In this interview with The Compound, Guy Spier discusses Warren Buffett’s dedication to investing, and his ability to focus on financial matters while having little interest in other activities like leisure or reading literature. Here’s an excerpt from the interview:
Spier: So I don’t know him well enough. I mean at the end of the day like this, I’ve spent I’ve been like once sitting and a few times standing.
So, but what I believe, and this is really just speculation, is that he’s of course extremely intelligent, and loves being really on his own.
But figured out to have the best possible life that he had to learn to engage with people. And in a certain way some people are natural at engaging with and getting people to like them and vice versa. And for him it didn’t come naturally but he learned it anyway.
But here was something that was really astounding for me.
So after that lunch, I remember a friend of mine, we were at the value investing congress in California.
And I don’t know, I say I’m going to do something, go wind surfing or something, and the friend says no, no, you should be here talking stocks with us.
And I’m like no, I’m going to go wind surfing, that’s the right thing for me to do.

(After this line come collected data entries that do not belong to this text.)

(** Integer division of integer datums: [Null] by zero; otherwise the exact
    truncated quotient in the common type, or an error when it does not fit. *)
Theorem int_div_datum_exact a b x y ctx : num a = Some x → num b = Some y → num_wf x → num_wf y →
  checked_int_div a b ctx
  = Ret (if y.2 =? 0 then Ok Null else fit x y (Z.quot x.2 y.2), ctx).
Proof.
  intros Ha Hb Hx Hy.
  destruct a; try discriminate Ha; injection Ha as <-; destruct b; try discriminate Hb; injection Hb as <-;
    unfold num_wf in Hx, Hy; cbn [fst snd] in *; unfold checked_int_div; cbn [zero_divisor];
    (match goal with |- context [?d =? 0] => destruct (Z.eqb_spec d 0) as [->|Hnz]; [done|] end).
  - rewrite <- (checked_fit false I64_MIN I64_MAX (false, i) (false, i0)) by done.
    by destruct (checked I64_MIN I64_MAX (Z.quot i i0)).
  - assert (0 < u) by (mach; lia). destruct (Z.ltb_spec i 0).
    + rewrite neg_u64_eq by (mach; lia). replace (Z.quot i u) with (- (- i / u))
        by (rewrite <- quot_opp_div by lia; f_equal; lia).
      destruct (Z.leb_spec u (- i)).
      * rewrite fit_neg; [done|done|]. pose proof (Z.div_str_pos (- i) u). lia.
      * rewrite Z.div_small by lia. by rewrite fit_in by (done || (mach; lia)).
    + rewrite as_u64_id by (mach; lia). rewrite Z.quot_div_nonneg by lia.
      rewrite fit_in; [done|done|]. apply div_u64; [mach; lia|lia].
  - destruct (Z.ltb_spec i 0).
    + rewrite neg_u64_eq by (mach; lia). replace (Z.quot u i) with (- (u / - i))
        by (rewrite <- Z.quot_div_nonneg by (mach; lia); rewrite Z.quot_opp_r by lia; lia).
      destruct (Z.eqb_spec u 0) as [->|]; cbn [negb andb].
      * rewrite Z.div_0_l by lia. by rewrite fit_in by (done || (mach; lia)).
      * destruct (Z.leb_spec (- i) u).
        -- rewrite fit_neg; [done|done|]. pose proof (Z.div_str_pos u (- i)). mach. lia.
        -- rewrite Z.div_small by (mach; lia). by rewrite fit_in by (done || (mach; lia)).
    + rewrite as_u64_id by (mach; lia). rewrite Z.quot_div_nonneg by (mach; lia).
      rewrite fit_in; [done|done|]. apply div_u64; [done|lia].
  - rewrite Z.quot_div_nonneg by (mach; lia). rewrite fit_in; [done|done|].
    apply div_u64; [done|mach; lia].
Qed.

(** Integer datums compare by value across signedness: a [u64] above [i64::MAX]
    is above every [i64], a negative [i64] below every [u64]. *)
Theorem int_cmp_exact a b x y ctx : num a = Some x → num b = Some y → num_wf x → num_wf y →
  datum_cmp a b ctx = Ret (Ok (x.2 ?= y.2), ctx).
Proof.
  intros Ha Hb Hx Hy.
  destruct a; try discriminate Ha; injection Ha as <-; destruct b; try discriminate Hb; injection Hb as <-;
    unfold num_wf in Hx, Hy; cbn [fst snd] in *; unfold datum_cmp, cmp_match, cmp_i64, cmp_u64;
    try reflexivity; mach;
    (destruct (Z.ltb_spec i 0); cbn [orb];
       [|destruct (Z.ltb_spec 9223372036854775807 u)]).
  - symmetry. rewrite (proj2 (Z.compare_lt_iff i u)) by lia. done.
  - symmetry. rewrite (proj2 (Z.compare_lt_iff i u)) by lia. done.
  - rewrite as_i64_id by (mach; lia). done.
  - symmetry. rewrite (proj2 (Z.compare_gt_iff u i)) by lia. done.
  - symmetry. rewrite (proj2 (Z.compare_gt_iff u i)) by lia. done.
  - rewrite as_u64_id by (mach; lia). done.
Qed.
End Arith.

(** ** Witnesses *)

#[local] Existing Instance ten_pow_table.
#[local] Existing Instance sample_externals.

Lemma int_ring_exact_witness :
  let ctx := EvalContext_new PolicyGradient_new in
  let a := U64 U64_MAX in let b := I64 (-1) in
  let x := (true, U64_MAX) in let y := (false, -1) in
  num a = Some x ∧ num b = Some y ∧ num_wf x ∧ num_wf y ∧
  (checked_add a b ctx = (if add_panics x y then Panic else Ret (fit x y (x.2 + y.2), ctx))
   ∧ checked_minus a b ctx = Ret (fit x y (x.2 - y.2), ctx)
   ∧ checked_mul a b ctx
     = Ret (if xorb x.1 y.1 && ((x.2 <? 0) || (y.2 <? 0)) then Err Other else fit x y (x.2 * y.2), ctx)).
Proof.
  intros ctx a b x y. assert (Hx : num_wf x) by (mach; cbn; mach; lia).
  assert (Hy : num_wf y) by (mach; cbn; mach; lia).
  split; [done|]. split; [done|]. split; [exact Hx|]. split; [exact Hy|].
  exact (int_ring_exact a b x y ctx eq_refl eq_refl Hx Hy).
Defined.

Lemma int_rem_exact_witness :
  let ctx := EvalContext_new PolicyGradient_new in
  let a := I64 (-7) in let b := U64 3 in
  let x := (false, -7) in let y := (true, 3) in
  num a = Some x ∧ num b = Some y ∧ num_wf x ∧ num_wf y ∧
  checked_rem a b ctx = (if y.2 =? 0 then Ret (Ok Null, ctx)
     else if rem_panics x y then Panic
     else Ret (Ok (of_num (x.1, Z.rem x.2 y.2)), ctx)).
Proof.
  intros ctx a b x y. assert (Hx : num_wf x) by (mach; cbn; mach; lia).
  assert (Hy : num_wf y) by (mach; cbn; mach; lia).
  split; [done|]. split; [done|]. split; [exact Hx|]. split; [exact Hy|].
  exact (int_rem_exact a b x y ctx eq_refl eq_refl Hx Hy).
Defined.

Lemma int_div_datum_exact_witness :
  let ctx := EvalContext_new PolicyGradient_new in
  let a := U64 7 in let b := I64 (-8) in
  let x := (true, 7) in let y := (false, -8) in
  num a = Some x ∧ num b = Some y ∧ num_wf x ∧ num_wf y ∧
  checked_int_div a b ctx = Ret (if y.2 =? 0 then Ok Null else fit x y (Z.quot x.2 y.2), ctx).
Proof.
  intros ctx a b x y. assert (Hx : num_wf x) by (mach; cbn; mach; lia).
  assert (Hy : num_wf y) by (mach; cbn; mach; lia).
  split; [done|]. split; [done|]. split; [exact Hx|]. split; [exact Hy|].
  exact (int_div_datum_exact a b x y ctx eq_refl eq_refl Hx Hy).
Defined.

Lemma int_cmp_exact_witness :
  let ctx := EvalContext_new PolicyGradient_new in
  let a := U64 U64_MAX in let b := I64 (-1) in
  let x := (true, U64_MAX) in let y := (false, -1) in
  num a = Some x ∧ num b = Some y ∧ num_wf x ∧ num_wf y ∧
  datum_cmp a b ctx = Ret (Ok (x.2 ?= y.2), ctx).
Proof.
  intros ctx a b x y. assert (Hx : num_wf x) by (mach; cbn; mach; lia).
  assert (Hy : num_wf y) by (mach; cbn; mach; lia).
  split; [done|]. split; [done|]. split; [exact Hx|]. split; [exact Hy|].
  exact (int_cmp_exact a b x y ctx eq_refl eq_refl Hx Hy).
Defined.

(** The panics exist. *)
Example int_panics :
  let ctx := EvalContext_new PolicyGradient_new in
  checked_add (U64 U64_MAX) (I64 1) ctx = Panic
  ∧ checked_rem (I64 I64_MIN) (I64 (-1)) ctx = Panic
  ∧ checked_rem (I64 I64_MIN) (U64 U64_MAX) ctx = Panic
  ∧ checked_mul (I64 (-1)) (U64 0) ctx = Ret (Err Other, ctx).
Proof. split; [reflexivity|]. split; [reflexivity|]. split; reflexivity. Qed.

Section Order.
Context {TP : TenPow} {X : Externals} {L : ExternalLaws}.

(** Two runs that both return give opposite answers. *)
Definition opposite (m n : evalM comparison) : Prop := ∀ ctx o1 c1 o2 c2,
  m ctx = Ret (Ok o1, c1) → n ctx = Ret (Ok o2, c2) → o2 = CompOpp o1.

Lemma opposite_sym m n : opposite m n → opposite n m.
Proof. intros H ctx o1 c1 o2 c2 E1 E2. rewrite (H ctx o2 c2 o1 c1 E2 E1). by rewrite CompOpp_involutive. Qed.

Lemma opposite_ret o1 o2 : o2 = CompOpp o1 → opposite (mret o1) (mret o2).
Proof. intros -> ctx ? ? ? ? [= <- <-] [= <- <-]. done. Qed.

(** The same first step on both sides. *)
Lemma opposite_bind {A} (m : evalM A) f g : (∀ a, opposite (f a) (g a)) → opposite (m ≫= f) (m ≫= g).
Proof.
  intros H ctx o1 c1 o2 c2. unfold mbind, evalM_bind. destruct (m ctx) as [ [ [a|e] c]|]; try done.
  apply H.
Qed.

(** A pure step on one side only. *)
Lemma opposite_lift_l {A} (r : result A) f n : (∀ a, r = Ok a → opposite (f a) n) →
  opposite (lift_res r ≫= f) n.
Proof.
  intros H ctx o1 c1 o2 c2. unfold mbind, evalM_bind, lift_res. destruct r as [a|e]; try done.
  by apply H.
Qed.
Lemma opposite_lift_r {A} (r : result A) m g : (∀ a, r = Ok a → opposite m (g a)) →
  opposite m (lift_res r ≫= g).
Proof. intros H. apply opposite_sym, opposite_lift_l. intros a E. by apply opposite_sym, H. Qed.

Lemma opposite_rev m : opposite m (o ← m; mret (CompOpp o)).
Proof.
  intros ctx o1 c1 o2 c2 E. unfold mbind, evalM_bind. rewrite E. by intros [= <- <-].
Qed.

Lemma opposite_f64 f g : opposite (cmp_f64 f g) (cmp_f64 g f).
Proof.
  unfold cmp_f64. rewrite (f64_partial_cmp_antisym f g).
  destruct (f64_partial_cmp f g); cbn; [by apply opposite_ret|].
  intros ctx ? ? ? ? E. discriminate E.
Qed.

Lemma dec_cmp_antisym d1 d2 : wf d1 → wf d2 →
  ∃ o, dec_cmp d1 d2 = Ret o ∧ dec_cmp d2 d1 = Ret (CompOpp o).
Proof.
  intros H1 H2. set (k := Z.max (frac_words d1) (frac_words d2)).
  rewrite (dec_cmp_at d1 d2 k), (dec_cmp_at d2 d1 k) by (done || lia).
  eexists. split; [done|]. f_equal. destruct (negative d1), (negative d2); cbn; try done;
    apply Z.compare_antisym.
Qed.

(** Payloads in their types' ranges, for the pairs where it matters; a decimal against
    a byte string, which is parsed as a decimal, is left out. *)
Definition comparable (a b : DatumType) : Prop :=
  match a, b with
  | Dec d1, Dec d2 => wf d1 ∧ wf d2
  | I64 i, U64 u | U64 u, I64 i => is_i64 i ∧ is_u64 u
  | Dec _, Bytes _ | Bytes _, Dec _ => False
  | _, _ => True
  end.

But for Warren, Warren would never go wind surfing, he really doesn’t notice what color the walls are.
So he’s this extremely unusual personality that if you tell him that he could spend the next three years reading through the works of Marcel Proust, and he’d still have the same returns, and he would have made the same amount of money for his investors, or he can spend the next three years reading 10-Ks.
He has no interest in reading Marcel Proust.
Now that might not be entirely accurate. He’s a guy who genuinely enjoys the process of studying companies and investing to make money.